Capital: Ouagadougou
Continent: Africa
Language: French, Mossi, Bissa, Dyula, Fula
Population: 21 935 389
Surface (km2): 274200
Surface (sq mi): 105900

Extra Information

Currency: West African CFA franc (XOF)
ISO Code: BF
Domain Extension: .bf
Calling Code: +226
Time (CET): UTC (GMT)
Time (CEST): UTC (GMT)

Website

Official Website: Gouvernement.gov.bf
Info Website: Lefaso.net

Extra Links

Social Media & News

Coins: 1
Total: 1

Ranking

Overall Rank: 138
Rank Per Capita: 142

Description

Regulatory data is for informational purposes only and may not reflect the most current legal developments. Always consult qualified professionals before making decisions.

Key Takeaways

  • Burkina Faso has no dedicated national cryptocurrency or virtual asset service provider (VASP) licensing framework. Crypto operates in a legal grey zone under the broader monetary rules of the West African Economic and Monetary Union (WAEMU).
  • Monetary oversight rests with the regional Central Bank of West African States (Banque Centrale des Etats de l’Afrique de l’Ouest, BCEAO). The BCEAO established a dedicated committee (C-CRYPTO) in 2024 to develop a WAEMU-wide crypto regulatory framework, but no binding rules had been published as of May 2026.
  • AML obligations apply through the national financial intelligence unit CENTIF-Burkina Faso and UEMOA Directive No. 02/2015. Burkina Faso was removed from the FATF list of Jurisdictions under Increased Monitoring in October 2025 after completing its AML reform action plan.
  • Despite withdrawing from ECOWAS in January 2025 as part of the Alliance of Sahel States, Burkina Faso remains a WAEMU member. The CFA franc (XOF), pegged to the euro, is the only legal tender as of May 2026.

Table of Contents

Cryptocurrency Status

Burkina Faso has no legislation that explicitly classifies, permits, or prohibits cryptocurrencies. Digital assets are not recognised as legal tender, financial instruments, or regulated investment products under national or regional law. Users and businesses engaging in cryptocurrency transactions do so without access to a dedicated legal framework for resolving disputes or enforcing contracts.

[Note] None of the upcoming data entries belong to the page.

(* ===== verification/OsMutex.v ===== *)
(** OsMutex: the OS mutex of src/internal/native_sync.h inside a
    reference-counted core, for the components built on Interleave. *)
From stdpp Require Import base gmap list.
From Stdlib Require Import ZArith Lia.
From S2P Require Import Prelude Interleave Platform Arc.

(** A mutex that exists while [ready], locked by a thread, or for ever where an
    unlock has failed. *)
Record os_mutex := OsMutex { ready : bool; held : option tid; stuck : bool }.

Definition no_mutex : os_mutex := OsMutex false None false.

Definition free_mutex (m : os_mutex) : bool := bool_decide (held m = None) && negb (stuck m).

Section calls.
Context {P : platform} {L : lang} (l : lens (lS L) life) (m : lens (lS L) os_mutex).
Implicit Types k : Z -> prog L.

(** [pthread_mutex_init] and [InitializeSRWLock] *)
Definition sync_os_mutex_init k : prog L :=
  os_call (fun _ a _ s =>
    if private (get l s) && negb (ready (get m s))
    then Go (a, if a =? 0 then set m (OsMutex true None false) s else s, fails a) else Fault) k.

(** [pthread_mutex_destroy] (an SRW lock needs no destruction): undefined for a locked mutex. *)
Definition sync_os_mutex_destroy k : prog L :=
  os_call (fun _ a _ s =>
    if private (get l s) && ready (get m s) && bool_decide (held (get m s) = None)
    then Go (a, if a =? 0 then set m (OsMutex false None (stuck (get m s))) s else s, fails a)
    else Fault) k.

(** [pthread_mutex_lock] and [AcquireSRWLockExclusive]: the mutex is not recursive. *)
Definition sync_os_mutex_lock k : prog L :=
  os_call (fun t a _ s =>
    if allocated (get l s) && ready (get m s) then
      if negb (a =? 0) then Go (a, s, [Failed a])
      else if free_mutex (get m s) then Go (a, set m (OsMutex true (Some t) false) s, []) else Blocked
    else Fault) k.

(** [pthread_mutex_unlock] and [ReleaseSRWLockExclusive]: undefined for a thread that does not have the mutex. *)
Definition sync_os_mutex_unlock k : prog L :=
  os_call (fun t a _ s =>
    if allocated (get l s) && ready (get m s) && bool_decide (held (get m s) = Some t)
    then Go (a, set m (OsMutex true None (negb (a =? 0))) s, fails a) else Fault) k.
End calls.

The country’s financial regulation derives primarily from membership in the West African Economic and Monetary Union (WAEMU), a bloc of eight states sharing the CFA franc (XOF) as their common currency, pegged to the euro. The BCEAO sets monetary policy and financial stability rules for all eight members. The BCEAO has publicly flagged cryptocurrency risks including price volatility and the potential for illicit use, particularly relevant given the security environment in the Sahel, but has not adopted binding rules governing crypto-asset issuance, trading, or custody.

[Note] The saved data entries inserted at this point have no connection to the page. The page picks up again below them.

(* ===== verification/Mutex.v ===== *)
(** Mutex: src/unsafe/mutex/native.c, a mutex that protects a
    MoonBit value and a condition variable, and the discipline of the callbacks
    [with_lock] of mutex.mbt.  The proofs are in MutexInvariant, MutexCalls and
    MutexSafety. *)
From stdpp Require Import base gmap list.
From Stdlib Require Import ZArith Lia.
From S2P Require Import Prelude Interleave Platform Arc OsMutex.

(** ** State *)

(** [sync_mutex_core_t] with its OS mutex, the MoonBit object it protects,
    [sync_cond_core_t] with its OS condition variable, the static test hooks, and
    the threads in a callback of [with_lock]. *)
Record mutex_state := MxState {
  m_life : life;
  os : os_mutex;
  value : bool;            (** [core->value] is not NULL *)
  box : Z;                 (** references to the object: a plain count *)
  owner : Z;
  locked : Z;
  cv_life : life;
  cv_ready : bool;         (** the OS condition variable is initialised *)
  waiting : list tid;      (** threads waiting for a signal *)
  next_init_error : Z;
  next_cond_init_error : Z;
  next_notify_error : Z;
  callbacks : list tid;
}.

Abbreviation m_ready s := (ready (os s)).
Abbreviation m_held s := (held (os s)).
Abbreviation m_stuck s := (stuck (os s)).

Inductive mutex_op :=
| OpMutexNew | OpMutexShare | OpMutexFinalize | OpLockGet | OpReleaseUnlock
| OpCondNew | OpCondShare | OpCondFinalize | OpWait | OpWaitUnchecked | OpNotifyOne | OpNotifyAll
| OpFailNextInit (st : Z) | OpFailNextCondInit (st : Z) | OpFailNextNotify (st : Z).

#[export] Instance mutex_op_eq : EqDecision mutex_op.
Proof. solve_decision. Defined.

Inductive mutex_result :=
| RNew (st : Z) (handle : bool)  (** [*status], and whether it is not NULL *)
| RHandle
| RBox (st : Z) (b : bool)       (** [*status], and whether the value is returned *)
| RStatus (st : Z)
| RVoid.

(** A plain field of the mutex is read by a thread that does not have it. *)
Inductive mutex_effect := Unsynchronised.

Definition mutex : lang := Lang mutex_state mutex_op mutex_result mutex_effect.

Section with_fields.
Implicit Types s : mutex_state.

Definition with_mutex (m : os_mutex) s : mutex_state :=
  MxState (m_life s) m (value s) (box s) (owner s) (locked s) (cv_life s)
    (cv_ready s) (waiting s) (next_init_error s) (next_cond_init_error s) (next_notify_error s)
    (callbacks s).
Definition with_value (v : bool) (b : Z) s : mutex_state :=
  MxState (m_life s) (os s) v b (owner s) (locked s) (cv_life s)
    (cv_ready s) (waiting s) (next_init_error s) (next_cond_init_error s) (next_notify_error s)
    (callbacks s).
Definition with_owner (o l : Z) s : mutex_state :=
  MxState (m_life s) (os s) (value s) (box s) o l (cv_life s)
    (cv_ready s) (waiting s) (next_init_error s) (next_cond_init_error s) (next_notify_error s)
    (callbacks s).
Definition with_cond (ready : bool) (w : list tid) s : mutex_state :=
  MxState (m_life s) (os s) (value s) (box s) (owner s) (locked s)
    (cv_life s) ready w (next_init_error s) (next_cond_init_error s) (next_notify_error s)
    (callbacks s).
Definition with_callbacks (l : list tid) s : mutex_state :=
  MxState (m_life s) (os s) (value s) (box s) (owner s) (locked s)
    (cv_life s) (cv_ready s) (waiting s) (next_init_error s) (next_cond_init_error s)
    (next_notify_error s) l.
Definition with_lives (m c : life) s : mutex_state :=
  MxState m (os s) (value s) (box s) (owner s) (locked s)
    c (cv_ready s) (waiting s) (next_init_error s) (next_cond_init_error s)
    (next_notify_error s) (callbacks s).
End with_fields.

Definition m_lens : lens (lS mutex) life :=
  Lens (fun s => m_life s) (fun c s => with_lives c (cv_life s) s).
Definition cv_lens : lens (lS mutex) life :=
  Lens (fun s => cv_life s) (fun c s => with_lives (m_life s) c s).
Definition os_lens : lens (lS mutex) os_mutex := Lens (fun s => os s) (fun m s => with_mutex m s).

(** ** OS calls *)

Section os.
Context {P : platform}.
Implicit Types k : Z -> prog mutex.

Definition sync_os_cond_init k : prog mutex :=
  os_call (L := mutex) (fun _ a _ s =>
    if private (cv_life s) && negb (cv_ready s)
    then Go (a, if a =? 0 then with_cond true [] s else s, fails a) else Fault) k.

(** [pthread_cond_destroy]: undefined while a thread waits. *)
Definition sync_os_cond_destroy k : prog mutex :=
  os_call (L := mutex) (fun _ a _ s =>
    if private (cv_life s) && cv_ready s && bool_decide (waiting s = [])
    then Go (a, if a =? 0 then with_cond false [] s else s, fails a) else Fault) k.

(** The objects a wait needs. *)
Definition can_wait (s : mutex_state) : bool :=
  allocated (m_life s) && m_ready s && (allocated (cv_life s) && cv_ready s).

(** The second half of a wait: a woken thread takes the mutex; with [a <> 0] it
    was woken without a signal. *)
Definition cond_resume k : prog mutex :=
  Act (fun t a _ s =>
    if can_wait s then
      if (bool_decide (t ∈ waiting s) && (a =? 0)) || negb (free_mutex (os s)) then Blocked
      else Go (0, with_cond true (filter (fun x => x <> t) (waiting s))
                    (with_mutex (OsMutex true (Some t) false) s), [])
    else Fault) k.

(** [pthread_cond_wait]: undefined for a thread that does not have the mutex. *)
Definition sync_os_cond_wait k : prog mutex :=
  Act (fun t a _ s =>
    if can_wait s && bool_decide (m_held s = Some t) then
      if a =? 0
      then Go (a, with_cond true (t :: waiting s) (with_mutex (OsMutex true None false) s), [])
      else Go (a, s, [Failed a])
    else Fault)
    (fun st => if st =? 0 then cond_resume k else k st).

(** [pthread_cond_signal] wakes a waiting thread, the environment's choice. *)
Definition sync_os_cond_signal k : prog mutex :=
  os_call (L := mutex) (fun _ a v s =>
    if allocated (cv_life s) && cv_ready s then
      if negb (a =? 0) then Go (a, s, [Failed a])
      else if bool_decide (waiting s = []) then Go (a, s, [])
      else if bool_decide (v ∈ waiting s)
           then Go (a, with_cond true (filter (fun x => x <> v) (waiting s)) s, []) else Blocked
    else Fault) k.

Definition sync_os_cond_broadcast k : prog mutex :=
  os_call (L := mutex) (fun _ a _ s =>
    if allocated (cv_life s) && cv_ready s then
      if negb (a =? 0) then Go (a, s, [Failed a]) else Go (a, with_cond true [] s, [])
    else Fault) k.
End os.

(** ** Fields and objects *)

Section fields.
Context {P : platform}.

(** A thread may write the fields of a mutex, and count the references to the
    object, if it has the mutex, or nobody else can reach the core. *)
Definition may_write (t : tid) (s : mutex_state) : bool :=
  allocated (m_life s) && (bool_decide (m_held s = Some t) || negb (shared (m_life s))).

Definition moonbit_incref (k : prog mutex) : prog mutex :=
  Act (fun t _ _ s =>
    if may_write t s && (0 <? box s) then Go (tt, with_value (value s) (box s + 1) s, []) else Fault)
    (fun _ => k).

Definition moonbit_decref (k : prog mutex) : prog mutex :=
  Act (fun t _ _ s =>
    if may_write t s && (0 <? box s) then Go (tt, with_value (value s) (box s - 1) s, []) else Fault)
    (fun _ => k).

(** [core->value], read and written by the constructor and the last finalizer. *)
Definition write_value (k : prog mutex) : prog mutex :=
  Act (fun _ _ _ s =>
    if private (m_life s) then Go (tt, with_value true (box s) s, []) else Fault) (fun _ => k).

Definition read_value (k : bool -> prog mutex) : prog mutex :=
  Act (fun _ _ _ s => if private (m_life s) then Go (value s, s, []) else Fault) k.

(** [core->owner = sync_os_current_thread_id()] and [core->owner = 0] *)
Definition write_owner (mine : bool) (k : prog mutex) : prog mutex :=
  Act (fun t _ _ s =>
    if may_write t s then Go (tt, with_owner (if mine then self P t else 0) (locked s) s, []) else Fault)
    (fun _ => k).

Definition write_locked (z : Z) (k : prog mutex) : prog mutex :=
  Act (fun t _ _ s =>
    if may_write t s then Go (tt, with_owner (owner s) z s, []) else Fault) (fun _ => k).

(** Reading without the mutex is shown in the trace. *)
Definition synchronised (t : tid) (s : mutex_state) : list (event mutex) :=
  if bool_decide (m_held s = Some t) then [] else [@Effect mutex Unsynchronised].

Definition read_locked (k : Z -> prog mutex) : prog mutex :=
  Act (fun t _ _ s =>
    if allocated (m_life s) then Go (locked s, s, synchronised t s) else Fault) k.

(** [core->owner == sync_os_current_thread_id()] *)
Definition owner_is_self (k : bool -> prog mutex) : prog mutex :=
  Act (fun t _ _ s =>
    if allocated (m_life s) then Go (owner s =? self P t, s, synchronised t s) else Fault) k.

(** ** Test hooks *)

Inductive hook := InitError | CondInitError | NotifyError.

Definition hook_get (h : hook) (s : mutex_state) : Z :=
  match h with
  | InitError => next_init_error s
  | CondInitError => next_cond_init_error s
  | NotifyError => next_notify_error s
  end.

Definition hook_set (h : hook) (st : Z) (s : mutex_state) : mutex_state :=
  MxState (m_life s) (os s) (value s) (box s) (owner s) (locked s)
    (cv_life s) (cv_ready s) (waiting s)
    (match h with InitError => st | _ => next_init_error s end)
    (match h with CondInitError => st | _ => next_cond_init_error s end)
    (match h with NotifyError => st | _ => next_notify_error s end) (callbacks s).

(** [sync_test_atomic_take]; an injected status counts as a failing call. *)
Definition take_test_error (h : hook) (k : Z -> prog mutex) : prog mutex :=
  Act (fun _ _ _ s => Go (hook_get h s, hook_set h 0 s, fails (hook_get h s))) k.

(** [sync_test_atomic_store] *)
Definition test_fail_next (h : hook) (st : Z) : prog mutex :=
  Act (fun _ _ _ s => Go (tt, hook_set h st s, [])) (fun _ => Ret RVoid).

(** ** The functions of native.c *)

Definition sync_mutex_abort_if_failed (st : Z) (k : prog mutex) : prog mutex :=
  if st =? 0 then k else Abort.

Definition sync_mutex_finalize : prog mutex := (
  n <- sync_arc_dec m_lens;;
  if n =? 0 then (
    let destroy := (
      st <- sync_os_mutex_destroy m_lens os_lens;;
      sync_mutex_abort_if_failed st;;
      free m_lens;;
      Ret RVoid) in
    v <- read_value;;
    if v : bool then moonbit_decref destroy else destroy)
  else Ret RVoid)%iprog.

Definition sync_mutex_wrap (k : prog mutex) : prog mutex := make_handle m_lens k.

Definition m_zeroed (s : mutex_state) : mutex_state := with_value false (box s) (with_owner 0 0 s).

Definition sync_mutex_new : prog mutex := (
  sync_alloc m_lens m_zeroed;;
  refs_store m_lens 1;;
  write_value;;
  let finish st :=
    if negb (st =? 0) then (moonbit_decref;; free m_lens;; Ret (RNew st false))
    else (sync_mutex_wrap;; Ret (RNew st true)) in
  st <- take_test_error InitError;;
  if st =? 0 then sync_os_mutex_init m_lens os_lens finish else finish st)%iprog.

Definition sync_mutex_share : prog mutex := (
  sync_arc_inc m_lens;;
  sync_mutex_wrap;;
  Ret RHandle)%iprog.

Definition sync_mutex_lock_get : prog mutex := (
  st <- sync_os_mutex_lock m_lens os_lens;;
  if negb (st =? 0) then Ret (RBox st false) else (
  write_owner true;;
  write_locked 1;;
  moonbit_incref;;
  Ret (RBox st true)))%iprog.

Definition sync_mutex_release_unlock : prog mutex := (
  moonbit_decref;;
  write_locked 0;;
  write_owner false;;
  st <- sync_os_mutex_unlock m_lens os_lens;;
  Ret (RStatus st))%iprog.

Definition sync_cond_finalize : prog mutex := (
  n <- sync_arc_dec cv_lens;;
  if n =? 0 then (
    st <- sync_os_cond_destroy;;
    sync_mutex_abort_if_failed st;;
    free cv_lens;;
    Ret RVoid)
  else Ret RVoid)%iprog.

Definition sync_cond_wrap (k : prog mutex) : prog mutex := make_handle cv_lens k.

Definition sync_condvar_new : prog mutex := (
  sync_alloc cv_lens (fun s => s);;
  refs_store cv_lens 1;;
  let finish st :=
    if negb (st =? 0) then (free cv_lens;; Ret (RNew st false))
    else (sync_cond_wrap;; Ret (RNew st true)) in
  st <- take_test_error CondInitError;;
  if st =? 0 then sync_os_cond_init finish else finish st)%iprog.

Definition sync_condvar_share : prog mutex := (
  sync_arc_inc cv_lens;;
  sync_cond_wrap;;
  Ret RHandle)%iprog.

Definition sync_condvar_wait : prog mutex := (
  l <- read_locked;;
  if l =? 0 then Ret (RStatus (-1)) else (
  mine <- owner_is_self;;
  if negb mine then Ret (RStatus (-1)) else (
  st <- sync_os_cond_wait;;
  if st =? 0 then (
    write_owner true;;
    write_locked 1;;
    Ret (RStatus st))
  else Ret (RStatus st))))%iprog.

Definition sync_condvar_notify_one : prog mutex := (
  st <- take_test_error NotifyError;;
  if negb (st =? 0) then Ret (RStatus st) else (
  st <- sync_os_cond_signal;;
  Ret (RStatus st)))%iprog.

Definition sync_condvar_notify_all : prog mutex := (
  st <- take_test_error NotifyError;;
  if negb (st =? 0) then Ret (RStatus st) else (
  st <- sync_os_cond_broadcast;;
  Ret (RStatus st)))%iprog.
End fields.

(** ** The clients: [with_lock], [Condvar::wait] and [condvar_wait_unchecked] of
    mutex.mbt *)

Definition on_m (f : life -> option life) (s : mutex_state) : option mutex_state :=
  c ← f (m_life s); Some (with_lives c (cv_life s) s).
Definition on_cv (f : life -> option life) (s : mutex_state) : option mutex_state :=
  c ← f (cv_life s); Some (with_lives (m_life s) c s).

Definition in_callback (t : tid) (s : mutex_state) : bool := bool_decide (t ∈ callbacks s).

(** In its callback a thread uses the handle it has locked through. *)
Definition m_borrow (t : tid) (s : mutex_state) : option mutex_state :=
  if in_callback t s then Some s else on_m take s.
Definition m_return (t : tid) (s : mutex_state) : mutex_state :=
  if in_callback t s then s else with_lives (give_back (m_life s)) (cv_life s) s.
Definition cv_return (s : mutex_state) : mutex_state :=
  with_lives (m_life s) (give_back (cv_life s)) s.

Definition mutex_code {P : platform} : code mutex := {|
  body o :=
    match o : lO mutex with
    | OpMutexNew => sync_mutex_new
    | OpMutexShare => sync_mutex_share
    | OpMutexFinalize => sync_mutex_finalize
    | OpLockGet => sync_mutex_lock_get
    | OpReleaseUnlock => sync_mutex_release_unlock
    | OpCondNew => sync_condvar_new
    | OpCondShare => sync_condvar_share
    | OpCondFinalize => sync_cond_finalize
    | OpWait | OpWaitUnchecked => sync_condvar_wait
    | OpNotifyOne => sync_condvar_notify_one
    | OpNotifyAll => sync_condvar_notify_all
    | OpFailNextInit st => test_fail_next InitError st
    | OpFailNextCondInit st => test_fail_next CondInitError st
    | OpFailNextNotify st => test_fail_next NotifyError st
    end;
  enter t o s :=
    match o : lO mutex with
    | OpMutexNew => s ← on_m create s; Some (with_value (value s) 1 s)
    | OpMutexShare => m_borrow t s
    | OpMutexFinalize | OpLockGet => on_m take s
    | OpReleaseUnlock =>
        if in_callback t s
        then on_m unpin (with_callbacks (filter (fun x => x <> t) (callbacks s)) s) else None
    | OpCondNew => on_cv create s
    | OpCondShare | OpCondFinalize | OpNotifyOne | OpNotifyAll => on_cv take s
    | OpWait => if in_callback t s then on_cv take s else None
    | OpWaitUnchecked => if in_callback t s then None else s ← on_cv take s; on_m take s
    | OpFailNextInit _ | OpFailNextCondInit _ | OpFailNextNotify _ => Some s
    end;
  leave t o r s :=
    match o : lO mutex, r : lR mutex with
    | OpMutexShare, _ => m_return t s
    | OpLockGet, RBox 0 _ =>
        with_callbacks (t :: callbacks s) (with_lives (pin (m_life s)) (cv_life s) s)
    | OpLockGet, _ => with_lives (give_back (m_life s)) (cv_life s) s
    | OpReleaseUnlock, _ => with_lives (give_back (m_life s)) (cv_life s) s
    | (OpCondShare | OpNotifyOne | OpNotifyAll), _ => cv_return s
    | OpWait, _ => cv_return s
    | OpWaitUnchecked, _ => with_lives (give_back (m_life s)) (give_back (cv_life s)) s
    | _, _ => s
    end;
|}.

(** No mutex and no condition variable yet, with the test hooks set to anything. *)
Definition no_mutex (e1 e2 e3 : Z) : lS mutex :=
  MxState unborn OsMutex.no_mutex false 0 0 0 unborn false [] e1 e2 e3 [].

Burkina Faso formally withdrew from the Economic Community of West African States (ECOWAS) on 29 January 2025 as part of the Alliance of Sahel States (AES), formed alongside Mali and Niger. All three countries remain WAEMU members, and the CFA franc remains legal tender in Burkina Faso. Plans for an AES common currency announced in late 2023 had not materialised as of May 2026.

Tax Treatment

Burkina Faso has not issued any guidance on the taxation of cryptocurrency transactions, holdings, trading gains, or mining income. In the absence of dedicated rules, general corporate income and business profits tax may apply to crypto-related earnings, but enforcement and interpretation remain uncertain. A business engaged in significant crypto activity should seek a written ruling from the Direction Generale des Impots before filing, as there is no published administrative guidance to rely on.

Regulatory Oversight

The BCEAO is the primary monetary authority for all WAEMU states. It has issued cautionary communications about crypto risks and established the C-CRYPTO committee (Comite charge de l’elaboration de la reglementation relative aux crypto-monnaies) to develop WAEMU-wide crypto regulation, with no binding rules adopted as of May 2026.

The WAEMU Banking Commission (Commission Bancaire de l’UEMOA) licenses and supervises credit institutions across the zone but has no specific provisions for crypto-focused businesses. The Conseil Regional de l’Epargne Publique et des Marches Financiers (CREPMF) regulates regional capital markets; if a crypto product were characterised as a collective investment scheme or security, CREPMF oversight could apply by analogy, but no such classification has been published.

The Cellule Nationale de Traitement des Informations Financieres (CENTIF-Burkina Faso) is the national financial intelligence unit, responsible for receiving and analysing suspicious transaction reports under the framework set by UEMOA Directive No. 02/2015/CM/UEMOA. Burkina Faso is also a member of GIABA (Intergovernmental Action Group against Money Laundering in West Africa), the FATF-style regional body. The country was removed from the FATF grey list in October 2025 after completing its AML reform action plan.

Business Environment

Banking Relationships

Formal banking penetration stands at approximately 14% of the adult population. Banks operating under BCEAO supervision have received no specific guidance on servicing cryptocurrency businesses and typically apply a risk-averse approach to crypto-related clients, applying enhanced due diligence under general AML rules. Obtaining a business bank account for a crypto operation is practically difficult: banks may decline relationships where the regulatory status of the business is unclear.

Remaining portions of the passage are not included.